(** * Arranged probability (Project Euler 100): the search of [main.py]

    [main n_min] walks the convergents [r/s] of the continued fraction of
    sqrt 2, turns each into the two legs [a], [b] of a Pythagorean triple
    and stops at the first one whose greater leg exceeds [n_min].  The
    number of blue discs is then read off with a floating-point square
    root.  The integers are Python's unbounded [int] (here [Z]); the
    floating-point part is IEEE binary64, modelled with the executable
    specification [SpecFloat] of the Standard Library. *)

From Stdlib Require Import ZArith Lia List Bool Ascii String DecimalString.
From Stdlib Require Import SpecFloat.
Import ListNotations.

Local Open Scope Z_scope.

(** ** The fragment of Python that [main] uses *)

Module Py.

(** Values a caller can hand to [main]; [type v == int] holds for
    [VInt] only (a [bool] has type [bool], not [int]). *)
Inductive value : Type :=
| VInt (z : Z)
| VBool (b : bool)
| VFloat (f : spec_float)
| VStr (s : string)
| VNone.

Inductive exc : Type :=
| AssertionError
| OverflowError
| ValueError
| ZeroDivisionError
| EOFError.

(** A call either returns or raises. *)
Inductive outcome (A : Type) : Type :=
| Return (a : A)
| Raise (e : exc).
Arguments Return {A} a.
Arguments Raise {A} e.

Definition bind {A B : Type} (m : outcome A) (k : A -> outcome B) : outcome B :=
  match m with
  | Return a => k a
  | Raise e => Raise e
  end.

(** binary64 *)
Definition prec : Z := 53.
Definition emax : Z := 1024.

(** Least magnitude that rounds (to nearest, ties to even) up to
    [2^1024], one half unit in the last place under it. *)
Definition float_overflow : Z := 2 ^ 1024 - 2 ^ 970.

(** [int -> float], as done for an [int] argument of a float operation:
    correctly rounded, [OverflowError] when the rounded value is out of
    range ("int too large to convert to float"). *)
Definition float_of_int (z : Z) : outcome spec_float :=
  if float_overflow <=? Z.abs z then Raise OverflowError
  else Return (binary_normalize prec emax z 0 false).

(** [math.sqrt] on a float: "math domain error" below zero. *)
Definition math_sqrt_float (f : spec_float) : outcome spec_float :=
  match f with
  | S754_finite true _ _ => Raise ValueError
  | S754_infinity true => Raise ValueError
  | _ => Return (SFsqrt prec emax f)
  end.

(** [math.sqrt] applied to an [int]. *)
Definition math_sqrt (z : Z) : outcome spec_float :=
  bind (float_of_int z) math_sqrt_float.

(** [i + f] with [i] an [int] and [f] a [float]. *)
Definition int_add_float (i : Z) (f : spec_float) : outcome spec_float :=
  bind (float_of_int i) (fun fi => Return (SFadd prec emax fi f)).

What you have to do
Return an exact copy of the listing above, complete in every line.

Final answer
(** * Arranged probability (Project Euler 100): the search of [main.py]

    [main n_min] walks the convergents [r/s] of the continued fraction of
    sqrt 2, turns each into the two legs [a], [b] of a Pythagorean triple
    and stops at the first one whose greater leg exceeds [n_min].  The
    number of blue discs is then read off with a floating-point square
    root.  The integers are Python's unbounded [int] (here [Z]); the
    floating-point part is IEEE binary64, modelled with the executable
    specification [SpecFloat] of the Standard Library. *)

From Stdlib Require Import ZArith Lia List Bool Ascii String DecimalString.
From Stdlib Require Import SpecFloat.
Import ListNotations.

Local Open Scope Z_scope.

(** ** The fragment of Python that [main] uses *)

Module Py.

(** Values a caller can hand to [main]; [type v == int] holds for
    [VInt] only (a [bool] has type [bool], not [int]). *)
Inductive value : Type :=
| VInt (z : Z)
| VBool (b : bool)
| VFloat (f : spec_float)
| VStr (s : string)
| VNone.

Inductive exc : Type :=
| AssertionError
| OverflowError
| ValueError
| ZeroDivisionError
| EOFError.

(** A call either returns or raises. *)
Inductive outcome (A : Type) : Type :=
| Return (a : A)
| Raise (e : exc).
Arguments Return {A} a.
Arguments Raise {A} e.

Definition bind {A B : Type} (m : outcome A) (k : A -> outcome B) : outcome B :=
  match m with
  | Return a => k a
  | Raise e => Raise e
  end.

(** binary64 *)
Definition prec : Z := 53.
Definition emax : Z := 1024.

(** Least magnitude that rounds (to nearest, ties to even) up to
    [2^1024], one half unit in the last place under it. *)
Definition float_overflow : Z := 2 ^ 1024 - 2 ^ 970.

(** [int -> float], as done for an [int] argument of a float operation:
    correctly rounded, [OverflowError] when the rounded value is out of
    range ("int too large to convert to float"). *)
Definition float_of_int (z : Z) : outcome spec_float :=
  if float_overflow <=? Z.abs z then Raise OverflowError
  else Return (binary_normalize prec emax z 0 false).

(** [math.sqrt] on a float: "math domain error" below zero. *)
Definition math_sqrt_float (f : spec_float) : outcome spec_float :=
  match f with
  | S754_finite true _ _ => Raise ValueError
  | S754_infinity true => Raise ValueError
  | _ => Return (SFsqrt prec emax f)
  end.

(** [math.sqrt] applied to an [int]. *)
Definition math_sqrt (z : Z) : outcome spec_float :=
  bind (float_of_int z) math_sqrt_float.

(** [i + f] with [i] an [int] and [f] a [float]. *)
Definition int_add_float (i : Z) (f : spec_float) : outcome spec_float :=
  bind (float_of_int i) (fun fi => Return (SFadd prec emax fi f)).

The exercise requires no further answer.